Du bon air, sauf pour le smog
La qualité de l’air s’est un peu améliorée à Montréal en 2007, même si le nombre d’avertissements de smog a grimpé.
Selon le rapport 2007 du Réseau de surveillance de la qualité de l’air (RSQA), la Ville a connu 44 journées de mauvaise qualité de l’air en 2007. Le moins bon score date de 2004, avec 75 jours.
«Les particules fines – feux d’artifice et chauffage au bois – sont à l’origine de la majorité des journées de mauvaise qualité de l’air (35 sur 44)», selon le RSQA.
Si l’est de l’île, avec son secteur pétrochimique, reste la zone où l’air est le moins bon, la situation s’y est améliorée, indique le RSQA, qui note que les concentrations de dioxyde de soufre et de benzène ont diminué respectivement de 38 % et de 20 % en 2007.
Les 26 journées de smog sur l’île de Montréal viennent toutefois assombrir le tableau. On en a comptabilisé 14 pendant la saison estivale et 12 l’hiver.

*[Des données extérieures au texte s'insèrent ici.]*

(** * Code Level Metrics of the Go agent: source locations, options, report

    A shallow embedding of [v3/newrelic/code_level_metrics.go] and the
    properties its specification states about it.

    Conventions of the embedding:
    - a Go [string] is a Rocq [string] (a sequence of bytes);
    - a Go [int] is a [Z];
    - a Go slice that may be [nil] is an [option (list A)], [None] being [nil];
    - a Go pointer to a [CodeLocation] is an [option CodeLocation] ([None]
      being [nil]); the file never writes through such a pointer;
    - a [*CachedCodeLocation] is an address in a heap of cache instances;
    - the goroutine's call stack is a [list Frame], innermost frame first;
    - the callback [setAttr] is the list of the calls made to it, in order. *)

From Stdlib Require Import ZArith String Ascii List Lia Bool.
From stdpp Require Import base option list gmap strings.
Import ListNotations.
Open Scope string_scope.
Open Scope list_scope.
Open Scope Z_scope.

(** ** The functions of Go's [strings] package the file calls *)

Module strings.

(** [strings.HasPrefix(s, prefix)] *)
Fixpoint HasPrefix (s prefix : string) {struct prefix} : bool :=
  match prefix with
  | EmptyString => true
  | String p prefix' =>
      match s with
      | EmptyString => false
      | String a s' => Ascii.eqb a p && HasPrefix s' prefix'
      end
  end.

(** The position of the first instance of [substr] in [s], when there is one. *)
Fixpoint firstIndex (s substr : string) : option nat :=
  if HasPrefix s substr then Some 0%nat
  else match s with
       | EmptyString => None
       | String _ s' => option_map S (firstIndex s' substr)
       end.

(** The position of the last instance of [substr] in [s], when there is one. *)
Fixpoint lastIndex (s substr : string) : option nat :=
  match s with
  | EmptyString => if HasPrefix s substr then Some 0%nat else None
  | String _ s' =>
      match lastIndex s' substr with
      | Some i => Some (S i)
      | None => if HasPrefix s substr then Some 0%nat else None
      end
  end.

Definition toInt (i : option nat) : Z :=
  match i with
  | Some n => Z.of_nat n
  | None => -1
  end.

(** [strings.Index(s, substr)]: -1 when [substr] is not present in [s]. *)
Definition Index (s substr : string) : Z := toInt (firstIndex s substr).

(** [strings.LastIndex(s, substr)]: -1 when [substr] is not present in [s]. *)
Definition LastIndex (s substr : string) : Z := toInt (lastIndex s substr).
(** * Bitcoin ETL pipeline: derived metrics, resampling and forecasts

    A shallow embedding of [bitcoin_utils.py] (the transformation of the raw
    price table) and [bitcoin_example.py] (the three forecasting steps and
    their orchestration), with the properties of the specification stated
    over it; and of the programs around them: the fetching and storing of
    samples of [bitcoin_utils.py], the loop of [bitcoin_data_ingestion.py]
    and [push_to_powerbi.py], with properties read off the code.

    Conventions of the embedding.
    - A float64 cell is a value of [float]: NaN, an infinity or a finite
      number.  Finite numbers are exact rationals ([Qc]); rounding is not
      modelled, and zero carries no sign.
    - An instant is a whole number of nanoseconds since the epoch ([Z]),
      the count that [datetime64[ns]] holds.
    - The operations of pandas that the program calls are embedded by their
      documented behaviour in section [Pandas]; the statistical models
      (Prophet, SARIMAX, seasonal_decompose) are parameters of the
      development, except for the input checks they perform before fitting.
    - What the outside does at a request over the network, and whether the
      user interrupts the program while it waits, is an argument of the
      function that makes the request. *)

From Stdlib Require Import ZArith QArith Qcanon Qround Sorted Permutation Lia Ascii String.
From stdpp Require Import base option list numbers strings gmap sorting pretty.

Local Open Scope Z_scope.

(* ===================================================================== *)
(** ** Float cells *)

Inductive float : Type :=
| NaN
| Inf (negative : bool)
| Fin (q : Qc).

#[global] Instance float_eq_dec : EqDecision float.
Proof. solve_decision. Defined.

Definition isna (x : float) : bool :=
  match x with NaN => true | _ => false end.

Definition isfinite (x : float) : bool :=
  match x with Fin _ => true | _ => false end.

Definition Qc_negative (q : Qc) : bool := bool_decide (q < 0)%Qc.

(** [x / y] on float64, without signed zeros: a finite number divided by
    zero is an infinity of its sign, [0 / 0] is NaN. *)
Definition fdiv (x y : float) : float :=
  match x, y with
  | NaN, _ | _, NaN => NaN
  | Inf _, Inf _ => NaN
  | Inf s, Fin b => Inf (xorb s (Qc_negative b))
  | Fin _, Inf _ => Fin 0
  | Fin a, Fin b =>
      if decide (b = 0%Qc) then
        if decide (a = 0%Qc) then NaN else Inf (Qc_negative a)
      else Fin (a / b)
  end.

Definition fsub (x y : float) : float :=
  match x, y with
  | NaN, _ | _, NaN => NaN
  | Inf s, Inf t => if eqb s t then NaN else Inf s
  | Inf s, Fin _ => Inf s
  | Fin _, Inf t => Inf (negb t)
  | Fin a, Fin b => Fin (a - b)
  end.

Definition fmul (x y : float) : float :=
  match x, y with
  | NaN, _ | _, NaN => NaN
  | Inf s, Inf t => Inf (xorb s t)
  | Inf s, Fin b => if decide (b = 0%Qc) then NaN else Inf (xorb s (Qc_negative b))
  | Fin a, Inf t => if decide (a = 0%Qc) then NaN else Inf (xorb (Qc_negative a) t)
  | Fin a, Fin b => Fin (a * b)
  end.

(** The number [n] as a float constant of the program text. *)
Definition lit (n : Z) : float := Fin (Qc_of_Z n).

«On ne peut pas dire qu’on a une très bonne qualité de l’air à Montréal», pense Coralie Deny, chargée de projet au Conseil régional de l’environnement de Montréal. Selon elle, la Ville et les gouvernements devraient être beaucoup plus proactifs pour réduire la circulation automobile et réglementer l’utilisation de poêles à bois.